§ **What you will do**: Start at the line in the entries below that contains "assert (r' = r) as -> by congruence.", stop at the line that contains "assert (Hn : ∀", and output exactly the lines in that span, both ends included.

Data entries
---
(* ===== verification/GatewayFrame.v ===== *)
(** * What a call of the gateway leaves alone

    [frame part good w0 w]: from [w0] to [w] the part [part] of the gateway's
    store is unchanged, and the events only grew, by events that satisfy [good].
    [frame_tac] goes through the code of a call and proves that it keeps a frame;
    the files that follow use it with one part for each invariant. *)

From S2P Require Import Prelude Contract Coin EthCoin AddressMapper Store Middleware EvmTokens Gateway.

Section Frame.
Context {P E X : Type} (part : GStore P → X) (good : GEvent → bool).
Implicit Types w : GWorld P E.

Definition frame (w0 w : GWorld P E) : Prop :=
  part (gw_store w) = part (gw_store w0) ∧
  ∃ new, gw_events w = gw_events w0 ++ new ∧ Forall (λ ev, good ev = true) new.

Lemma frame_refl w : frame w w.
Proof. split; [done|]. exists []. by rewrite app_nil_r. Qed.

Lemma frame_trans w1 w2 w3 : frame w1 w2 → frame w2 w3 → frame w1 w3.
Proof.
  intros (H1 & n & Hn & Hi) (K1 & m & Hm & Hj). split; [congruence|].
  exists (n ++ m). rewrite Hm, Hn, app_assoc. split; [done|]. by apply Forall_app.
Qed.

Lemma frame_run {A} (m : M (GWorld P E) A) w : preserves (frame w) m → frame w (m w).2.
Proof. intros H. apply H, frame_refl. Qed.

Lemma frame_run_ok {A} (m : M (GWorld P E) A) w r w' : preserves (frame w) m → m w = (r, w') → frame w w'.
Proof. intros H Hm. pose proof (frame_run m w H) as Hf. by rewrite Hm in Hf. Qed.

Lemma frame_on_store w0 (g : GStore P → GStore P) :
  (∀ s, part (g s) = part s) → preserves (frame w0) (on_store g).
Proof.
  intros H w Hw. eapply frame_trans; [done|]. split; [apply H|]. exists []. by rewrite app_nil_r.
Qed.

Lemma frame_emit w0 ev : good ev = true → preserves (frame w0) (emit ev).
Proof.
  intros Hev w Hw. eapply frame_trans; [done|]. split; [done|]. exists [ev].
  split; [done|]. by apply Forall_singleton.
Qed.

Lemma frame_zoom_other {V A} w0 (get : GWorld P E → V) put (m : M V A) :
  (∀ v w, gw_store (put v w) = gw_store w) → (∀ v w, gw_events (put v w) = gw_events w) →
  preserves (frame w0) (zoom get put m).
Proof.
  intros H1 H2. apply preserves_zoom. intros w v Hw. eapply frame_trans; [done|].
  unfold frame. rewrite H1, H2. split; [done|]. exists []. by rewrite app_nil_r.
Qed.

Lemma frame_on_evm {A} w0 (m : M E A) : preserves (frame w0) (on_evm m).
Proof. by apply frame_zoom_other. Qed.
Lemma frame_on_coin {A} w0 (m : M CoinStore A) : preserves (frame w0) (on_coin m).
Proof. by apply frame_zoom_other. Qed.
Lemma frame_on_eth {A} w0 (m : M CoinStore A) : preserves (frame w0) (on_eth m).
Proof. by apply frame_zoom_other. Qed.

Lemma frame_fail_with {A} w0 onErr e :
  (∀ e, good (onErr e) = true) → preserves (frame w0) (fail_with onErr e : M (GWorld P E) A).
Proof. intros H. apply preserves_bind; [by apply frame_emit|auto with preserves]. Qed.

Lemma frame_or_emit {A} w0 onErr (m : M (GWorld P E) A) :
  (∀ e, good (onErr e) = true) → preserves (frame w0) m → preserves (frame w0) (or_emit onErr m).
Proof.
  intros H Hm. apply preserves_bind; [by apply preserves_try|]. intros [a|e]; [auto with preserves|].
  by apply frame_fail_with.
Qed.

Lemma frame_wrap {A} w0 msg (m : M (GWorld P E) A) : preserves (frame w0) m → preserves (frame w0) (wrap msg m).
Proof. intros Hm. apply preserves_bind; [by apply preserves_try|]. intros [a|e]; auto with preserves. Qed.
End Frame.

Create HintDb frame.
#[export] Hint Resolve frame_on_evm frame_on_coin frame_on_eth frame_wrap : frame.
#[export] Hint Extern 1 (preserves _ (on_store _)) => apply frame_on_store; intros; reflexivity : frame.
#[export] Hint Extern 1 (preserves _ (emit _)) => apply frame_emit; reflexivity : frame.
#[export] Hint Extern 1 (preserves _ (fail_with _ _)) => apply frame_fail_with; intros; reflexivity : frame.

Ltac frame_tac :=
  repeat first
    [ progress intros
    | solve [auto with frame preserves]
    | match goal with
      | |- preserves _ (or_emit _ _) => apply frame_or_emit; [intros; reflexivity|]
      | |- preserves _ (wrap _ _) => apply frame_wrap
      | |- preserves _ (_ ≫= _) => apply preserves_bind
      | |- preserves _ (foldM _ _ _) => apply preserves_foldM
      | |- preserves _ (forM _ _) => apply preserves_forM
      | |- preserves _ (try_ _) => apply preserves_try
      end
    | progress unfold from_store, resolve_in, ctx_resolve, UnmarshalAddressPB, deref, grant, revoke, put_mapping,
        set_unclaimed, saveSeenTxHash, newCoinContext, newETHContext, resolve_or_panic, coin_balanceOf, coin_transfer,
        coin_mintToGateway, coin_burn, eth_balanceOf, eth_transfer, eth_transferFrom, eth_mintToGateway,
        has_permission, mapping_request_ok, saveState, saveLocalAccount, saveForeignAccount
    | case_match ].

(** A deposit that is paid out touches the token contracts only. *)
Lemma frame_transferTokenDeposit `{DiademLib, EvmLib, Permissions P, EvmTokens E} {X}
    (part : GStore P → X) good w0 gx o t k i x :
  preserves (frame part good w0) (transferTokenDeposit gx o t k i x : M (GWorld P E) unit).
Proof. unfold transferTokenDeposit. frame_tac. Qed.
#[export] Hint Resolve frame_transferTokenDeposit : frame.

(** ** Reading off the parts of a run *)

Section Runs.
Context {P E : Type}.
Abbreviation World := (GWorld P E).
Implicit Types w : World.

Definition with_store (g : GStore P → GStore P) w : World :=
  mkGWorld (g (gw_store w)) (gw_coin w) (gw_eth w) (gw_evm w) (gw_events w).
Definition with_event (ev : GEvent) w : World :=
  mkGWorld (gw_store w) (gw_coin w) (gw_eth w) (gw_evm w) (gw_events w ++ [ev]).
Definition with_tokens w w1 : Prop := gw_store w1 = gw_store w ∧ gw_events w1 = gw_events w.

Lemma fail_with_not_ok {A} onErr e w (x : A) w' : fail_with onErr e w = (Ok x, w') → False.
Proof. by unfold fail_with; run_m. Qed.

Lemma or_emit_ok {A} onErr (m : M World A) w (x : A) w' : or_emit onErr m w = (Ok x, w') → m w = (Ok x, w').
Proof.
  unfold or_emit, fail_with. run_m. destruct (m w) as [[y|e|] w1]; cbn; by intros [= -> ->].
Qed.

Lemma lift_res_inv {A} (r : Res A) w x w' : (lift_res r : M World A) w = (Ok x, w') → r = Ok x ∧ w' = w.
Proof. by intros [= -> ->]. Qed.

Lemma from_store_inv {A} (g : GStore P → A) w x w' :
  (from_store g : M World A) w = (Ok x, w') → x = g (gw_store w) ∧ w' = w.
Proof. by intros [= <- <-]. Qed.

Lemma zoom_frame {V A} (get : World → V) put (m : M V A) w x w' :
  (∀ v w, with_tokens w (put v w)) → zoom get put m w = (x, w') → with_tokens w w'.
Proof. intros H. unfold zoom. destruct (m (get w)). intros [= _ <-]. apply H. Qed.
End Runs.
---
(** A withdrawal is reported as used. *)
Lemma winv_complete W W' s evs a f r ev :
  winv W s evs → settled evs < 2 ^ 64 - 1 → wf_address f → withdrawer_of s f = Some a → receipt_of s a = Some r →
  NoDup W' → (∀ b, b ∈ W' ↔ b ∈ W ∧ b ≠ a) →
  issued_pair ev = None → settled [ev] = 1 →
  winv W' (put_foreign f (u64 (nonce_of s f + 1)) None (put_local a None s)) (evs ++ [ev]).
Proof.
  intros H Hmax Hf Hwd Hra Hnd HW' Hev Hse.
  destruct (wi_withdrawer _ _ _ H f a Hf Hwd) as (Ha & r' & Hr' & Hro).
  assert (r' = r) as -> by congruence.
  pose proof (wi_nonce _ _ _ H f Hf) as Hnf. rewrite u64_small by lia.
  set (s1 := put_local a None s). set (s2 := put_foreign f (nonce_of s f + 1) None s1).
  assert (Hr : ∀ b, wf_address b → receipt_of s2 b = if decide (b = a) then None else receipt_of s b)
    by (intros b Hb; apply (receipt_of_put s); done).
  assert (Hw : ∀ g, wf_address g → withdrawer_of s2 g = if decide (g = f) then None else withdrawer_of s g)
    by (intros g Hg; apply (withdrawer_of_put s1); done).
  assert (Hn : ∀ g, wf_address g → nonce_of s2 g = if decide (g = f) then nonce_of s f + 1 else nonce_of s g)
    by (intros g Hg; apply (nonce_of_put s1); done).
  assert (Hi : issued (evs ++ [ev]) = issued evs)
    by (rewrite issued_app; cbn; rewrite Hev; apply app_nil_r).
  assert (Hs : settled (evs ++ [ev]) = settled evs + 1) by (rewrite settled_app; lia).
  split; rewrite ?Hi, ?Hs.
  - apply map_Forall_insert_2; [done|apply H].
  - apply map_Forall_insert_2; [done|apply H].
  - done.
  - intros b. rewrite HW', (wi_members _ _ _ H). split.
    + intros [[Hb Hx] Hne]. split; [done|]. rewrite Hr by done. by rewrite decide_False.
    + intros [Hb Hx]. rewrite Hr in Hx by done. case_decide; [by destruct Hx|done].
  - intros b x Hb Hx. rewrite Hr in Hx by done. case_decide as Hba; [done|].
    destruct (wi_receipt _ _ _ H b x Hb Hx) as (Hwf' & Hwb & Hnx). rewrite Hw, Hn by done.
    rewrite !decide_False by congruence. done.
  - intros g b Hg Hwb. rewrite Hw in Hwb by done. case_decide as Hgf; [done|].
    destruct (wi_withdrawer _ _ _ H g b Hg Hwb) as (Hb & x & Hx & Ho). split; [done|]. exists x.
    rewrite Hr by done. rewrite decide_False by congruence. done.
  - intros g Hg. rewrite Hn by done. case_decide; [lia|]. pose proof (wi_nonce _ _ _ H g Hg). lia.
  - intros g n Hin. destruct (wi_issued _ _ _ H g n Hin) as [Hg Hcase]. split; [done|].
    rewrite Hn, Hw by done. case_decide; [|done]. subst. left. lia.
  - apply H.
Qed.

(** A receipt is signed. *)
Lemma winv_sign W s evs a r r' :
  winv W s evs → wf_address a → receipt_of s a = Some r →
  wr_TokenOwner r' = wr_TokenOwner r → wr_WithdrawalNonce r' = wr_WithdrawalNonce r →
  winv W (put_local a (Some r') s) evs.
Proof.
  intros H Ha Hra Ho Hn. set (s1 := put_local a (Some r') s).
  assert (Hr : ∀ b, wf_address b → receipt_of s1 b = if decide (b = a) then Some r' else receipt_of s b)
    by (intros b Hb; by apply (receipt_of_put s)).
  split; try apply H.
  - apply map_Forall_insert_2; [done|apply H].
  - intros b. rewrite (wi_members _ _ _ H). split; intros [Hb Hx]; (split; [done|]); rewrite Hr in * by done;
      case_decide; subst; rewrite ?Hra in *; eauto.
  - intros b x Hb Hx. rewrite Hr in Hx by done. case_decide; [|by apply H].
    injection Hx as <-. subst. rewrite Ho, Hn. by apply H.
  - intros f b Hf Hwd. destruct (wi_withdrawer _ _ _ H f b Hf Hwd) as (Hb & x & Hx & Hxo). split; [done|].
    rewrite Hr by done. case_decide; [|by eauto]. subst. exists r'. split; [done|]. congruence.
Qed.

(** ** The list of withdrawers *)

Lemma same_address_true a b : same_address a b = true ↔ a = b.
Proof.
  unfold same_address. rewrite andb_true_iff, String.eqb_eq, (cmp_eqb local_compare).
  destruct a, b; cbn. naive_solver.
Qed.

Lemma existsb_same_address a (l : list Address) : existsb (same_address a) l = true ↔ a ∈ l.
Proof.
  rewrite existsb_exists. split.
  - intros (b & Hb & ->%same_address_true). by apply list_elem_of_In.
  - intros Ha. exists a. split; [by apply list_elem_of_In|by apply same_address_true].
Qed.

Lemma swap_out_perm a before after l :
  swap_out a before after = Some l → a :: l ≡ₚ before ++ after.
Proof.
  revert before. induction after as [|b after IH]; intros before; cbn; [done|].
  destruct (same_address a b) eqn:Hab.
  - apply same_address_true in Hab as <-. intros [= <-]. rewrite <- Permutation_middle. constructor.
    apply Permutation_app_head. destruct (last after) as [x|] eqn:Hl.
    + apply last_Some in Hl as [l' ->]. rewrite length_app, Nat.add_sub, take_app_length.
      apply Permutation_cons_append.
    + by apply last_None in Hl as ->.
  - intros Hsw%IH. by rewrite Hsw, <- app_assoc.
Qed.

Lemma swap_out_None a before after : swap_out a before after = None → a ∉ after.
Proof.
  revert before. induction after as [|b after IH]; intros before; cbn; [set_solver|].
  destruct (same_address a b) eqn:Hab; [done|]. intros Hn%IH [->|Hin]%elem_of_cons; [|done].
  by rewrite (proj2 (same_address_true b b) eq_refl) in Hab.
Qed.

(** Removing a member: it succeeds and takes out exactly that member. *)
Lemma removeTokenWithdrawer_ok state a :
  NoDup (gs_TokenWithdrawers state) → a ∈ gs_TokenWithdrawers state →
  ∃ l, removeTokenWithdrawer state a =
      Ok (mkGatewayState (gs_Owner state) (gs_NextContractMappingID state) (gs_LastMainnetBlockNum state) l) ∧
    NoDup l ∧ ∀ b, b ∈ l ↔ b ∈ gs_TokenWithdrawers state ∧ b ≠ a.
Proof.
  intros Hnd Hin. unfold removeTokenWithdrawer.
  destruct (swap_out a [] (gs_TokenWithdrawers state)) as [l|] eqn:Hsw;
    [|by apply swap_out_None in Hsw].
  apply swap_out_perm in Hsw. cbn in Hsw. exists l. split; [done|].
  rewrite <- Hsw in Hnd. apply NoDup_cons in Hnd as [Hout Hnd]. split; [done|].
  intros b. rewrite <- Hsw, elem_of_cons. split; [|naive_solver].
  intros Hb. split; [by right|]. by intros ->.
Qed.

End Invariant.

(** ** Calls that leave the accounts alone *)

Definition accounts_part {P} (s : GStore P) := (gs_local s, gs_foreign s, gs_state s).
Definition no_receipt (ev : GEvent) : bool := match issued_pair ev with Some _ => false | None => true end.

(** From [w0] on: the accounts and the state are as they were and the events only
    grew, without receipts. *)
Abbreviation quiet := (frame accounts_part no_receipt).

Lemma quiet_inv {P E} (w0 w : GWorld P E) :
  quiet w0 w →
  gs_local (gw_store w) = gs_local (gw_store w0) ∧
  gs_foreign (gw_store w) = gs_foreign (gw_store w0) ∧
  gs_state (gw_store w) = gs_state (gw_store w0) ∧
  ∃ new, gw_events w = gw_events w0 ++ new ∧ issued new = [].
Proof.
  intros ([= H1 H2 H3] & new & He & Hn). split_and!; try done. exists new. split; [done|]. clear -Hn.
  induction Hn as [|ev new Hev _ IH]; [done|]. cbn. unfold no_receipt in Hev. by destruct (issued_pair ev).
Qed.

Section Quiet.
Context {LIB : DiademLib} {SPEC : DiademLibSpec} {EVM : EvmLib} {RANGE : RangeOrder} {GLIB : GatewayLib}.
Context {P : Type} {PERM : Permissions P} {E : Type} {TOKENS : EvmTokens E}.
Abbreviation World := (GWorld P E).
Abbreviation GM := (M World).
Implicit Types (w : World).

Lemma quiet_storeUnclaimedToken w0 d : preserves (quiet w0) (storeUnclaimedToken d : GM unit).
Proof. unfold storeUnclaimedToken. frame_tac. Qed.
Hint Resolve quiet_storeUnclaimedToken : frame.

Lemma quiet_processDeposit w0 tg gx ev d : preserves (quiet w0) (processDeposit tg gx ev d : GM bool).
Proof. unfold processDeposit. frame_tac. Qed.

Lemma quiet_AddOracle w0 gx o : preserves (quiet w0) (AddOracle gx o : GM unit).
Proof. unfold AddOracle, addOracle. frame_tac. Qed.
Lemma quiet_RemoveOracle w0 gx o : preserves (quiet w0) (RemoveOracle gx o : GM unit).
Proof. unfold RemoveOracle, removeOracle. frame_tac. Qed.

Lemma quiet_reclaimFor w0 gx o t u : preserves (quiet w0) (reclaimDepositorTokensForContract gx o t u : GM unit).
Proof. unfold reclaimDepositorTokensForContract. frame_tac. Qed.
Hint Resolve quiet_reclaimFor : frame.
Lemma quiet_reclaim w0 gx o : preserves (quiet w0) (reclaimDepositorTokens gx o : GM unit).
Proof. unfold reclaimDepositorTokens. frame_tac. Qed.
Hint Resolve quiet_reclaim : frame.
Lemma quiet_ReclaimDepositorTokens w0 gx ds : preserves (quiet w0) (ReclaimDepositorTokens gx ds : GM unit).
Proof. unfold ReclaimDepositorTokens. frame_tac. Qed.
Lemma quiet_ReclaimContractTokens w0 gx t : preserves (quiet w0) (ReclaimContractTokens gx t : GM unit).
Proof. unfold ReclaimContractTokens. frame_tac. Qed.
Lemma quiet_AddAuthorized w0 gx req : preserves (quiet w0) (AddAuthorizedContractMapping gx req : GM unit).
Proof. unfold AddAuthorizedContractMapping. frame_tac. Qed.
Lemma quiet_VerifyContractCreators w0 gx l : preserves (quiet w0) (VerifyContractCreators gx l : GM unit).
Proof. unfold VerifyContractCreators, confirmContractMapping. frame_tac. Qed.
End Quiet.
---
§ **Exercise response**:
  assert (r' = r) as -> by congruence.
  pose proof (wi_nonce _ _ _ H f Hf) as Hnf. rewrite u64_small by lia.
  set (s1 := put_local a None s). set (s2 := put_foreign f (nonce_of s f + 1) None s1).
  assert (Hr : ∀ b, wf_address b → receipt_of s2 b = if decide (b = a) then None else receipt_of s b)
    by (intros b Hb; apply (receipt_of_put s); done).
  assert (Hw : ∀ g, wf_address g → withdrawer_of s2 g = if decide (g = f) then None else withdrawer_of s g)
    by (intros g Hg; apply (withdrawer_of_put s1); done).
  assert (Hn : ∀ g, wf_address g → nonce_of s2 g = if decide (g = f) then nonce_of s f + 1 else nonce_of s g)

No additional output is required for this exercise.